= THE PROBLEM =
Write out every single entry exactly.

Stored data entries
□ □ □

(* ===== verification/IndirectSpec.v ===== *)
(** * The block map as a tree: paths, nodes and the tree invariant

    A position in the block map is a path of offsets from the inode.  [node]
    is the block a path leads to (0 when it is absent), [tree_wf] says that the
    blocks of the tree are distinct, in use, and that every inner node is an
    indirect block of 1024 words.  The lemmas here describe what one store into
    a missing slot does to all paths. *)
From S2P Require Import Prelude Bitmap Layout BgList Alloc AllocSpec Indirect.
Import Alloc AllocSpec Indirect.

Module IndirectSpec.

(** ** Paths *)

(** Length of the paths below slot [o] of the inode. *)
Definition depth_of (o : Z) : nat :=
  if o <? DIRECT_BLOCKS then 1 else if o =? INDIRECT_BLOCKS then 2
  else if o =? DINDIRECT_BLOCKS then 3 else 4.

Definition prefix_ok (P : list Z) : Prop :=
  match P with
  | [] => False
  | o :: R => 0 <= o < 14 /\ Forall (fun x => 0 <= x < PTRS_PER_BLOCK) R /\ (length P <= depth_of o)%nat
  end.
Definition path_depth (P : list Z) : nat := match P with [] => 0 | o :: _ => depth_of o end.
Definition is_leaf (P : list Z) : Prop := length P = path_depth P.

(** The file block at the end of a complete path. *)
Definition path_to_block (P : list Z) : Z :=
  match P with
  | [o] => o
  | [_; a] => 11 + a
  | [_; a; b] => 11 + 1024 + (a * 1024 + b)
  | [_; a; b; c] => 11 + 1024 + 1024 * 1024 + (a * 1024 * 1024 + b * 1024 + c)
  | _ => -1
  end.
Definition max_block : Z := 11 + 1024 + 1024 * 1024 + 1024 * 1024 * 1024.

Definition path (b : Z) : list Z := (nvfuse_block_to_path b).1.
Definition boundary (b : Z) : Z := (nvfuse_block_to_path b).2.

(** Number of slots of the array the last pointer of a path lives in. *)
Definition last_cap (P : list Z) : Z := match P with [_] => DIRECT_BLOCKS | _ => PTRS_PER_BLOCK end.

Lemma land_1023 x : Z.land x (PTRS_PER_BLOCK - 1) = x mod 1024.
Proof. change (PTRS_PER_BLOCK - 1) with (Z.ones 10). rewrite Z.land_ones by lia. done. Qed.
Lemma shiftr_10 x : Z.shiftr x PTRS_PER_BLOCK_BITS = x / 1024.
Proof. unfold PTRS_PER_BLOCK_BITS. rewrite Z.shiftr_div_pow2 by lia. done. Qed.
Lemma shiftr_20 x : Z.shiftr x (PTRS_PER_BLOCK_BITS * 2) = x / 1048576.
Proof. unfold PTRS_PER_BLOCK_BITS. rewrite Z.shiftr_div_pow2 by lia. done. Qed.

Ltac path_norm :=
  unfold nvfuse_block_to_path; rewrite ?land_1023, ?shiftr_10, ?shiftr_20;
  change (Z.shiftl 1 (PTRS_PER_BLOCK_BITS * 2)) with 1048576;
  change PTRS_PER_BLOCK with 1024; change DIRECT_BLOCKS with 11.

□ □ □

= RESPONSE =
(* ===== verification/IndirectSpec.v ===== *)
(** * The block map as a tree: paths, nodes and the tree invariant

    A position in the block map is a path of offsets from the inode.  [node]
    is the block a path leads to (0 when it is absent), [tree_wf] says that the
    blocks of the tree are distinct, in use, and that every inner node is an
    indirect block of 1024 words.  The lemmas here describe what one store into
    a missing slot does to all paths. *)
From S2P Require Import Prelude Bitmap Layout BgList Alloc AllocSpec Indirect.
Import Alloc AllocSpec Indirect.

Module IndirectSpec.

(** ** Paths *)

(** Length of the paths below slot [o] of the inode. *)
Definition depth_of (o : Z) : nat :=
  if o <? DIRECT_BLOCKS then 1 else if o =? INDIRECT_BLOCKS then 2
  else if o =? DINDIRECT_BLOCKS then 3 else 4.

Definition prefix_ok (P : list Z) : Prop :=
  match P with
  | [] => False
  | o :: R => 0 <= o < 14 /\ Forall (fun x => 0 <= x < PTRS_PER_BLOCK) R /\ (length P <= depth_of o)%nat
  end.
Definition path_depth (P : list Z) : nat := match P with [] => 0 | o :: _ => depth_of o end.
Definition is_leaf (P : list Z) : Prop := length P = path_depth P.

(** The file block at the end of a complete path. *)
Definition path_to_block (P : list Z) : Z :=
  match P with
  | [o] => o
  | [_; a] => 11 + a
  | [_; a; b] => 11 + 1024 + (a * 1024 + b)
  | [_; a; b; c] => 11 + 1024 + 1024 * 1024 + (a * 1024 * 1024 + b * 1024 + c)
  | _ => -1
  end.
Definition max_block : Z := 11 + 1024 + 1024 * 1024 + 1024 * 1024 * 1024.

Definition path (b : Z) : list Z := (nvfuse_block_to_path b).1.
Definition boundary (b : Z) : Z := (nvfuse_block_to_path b).2.

(** Number of slots of the array the last pointer of a path lives in. *)
Definition last_cap (P : list Z) : Z := match P with [_] => DIRECT_BLOCKS | _ => PTRS_PER_BLOCK end.

Lemma land_1023 x : Z.land x (PTRS_PER_BLOCK - 1) = x mod 1024.
Proof. change (PTRS_PER_BLOCK - 1) with (Z.ones 10). rewrite Z.land_ones by lia. done. Qed.
Lemma shiftr_10 x : Z.shiftr x PTRS_PER_BLOCK_BITS = x / 1024.
Proof. unfold PTRS_PER_BLOCK_BITS. rewrite Z.shiftr_div_pow2 by lia. done. Qed.
Lemma shiftr_20 x : Z.shiftr x (PTRS_PER_BLOCK_BITS * 2) = x / 1048576.
Proof. unfold PTRS_PER_BLOCK_BITS. rewrite Z.shiftr_div_pow2 by lia. done. Qed.

Ltac path_norm :=
  unfold nvfuse_block_to_path; rewrite ?land_1023, ?shiftr_10, ?shiftr_20;
  change (Z.shiftl 1 (PTRS_PER_BLOCK_BITS * 2)) with 1048576;
  change PTRS_PER_BLOCK with 1024; change DIRECT_BLOCKS with 11.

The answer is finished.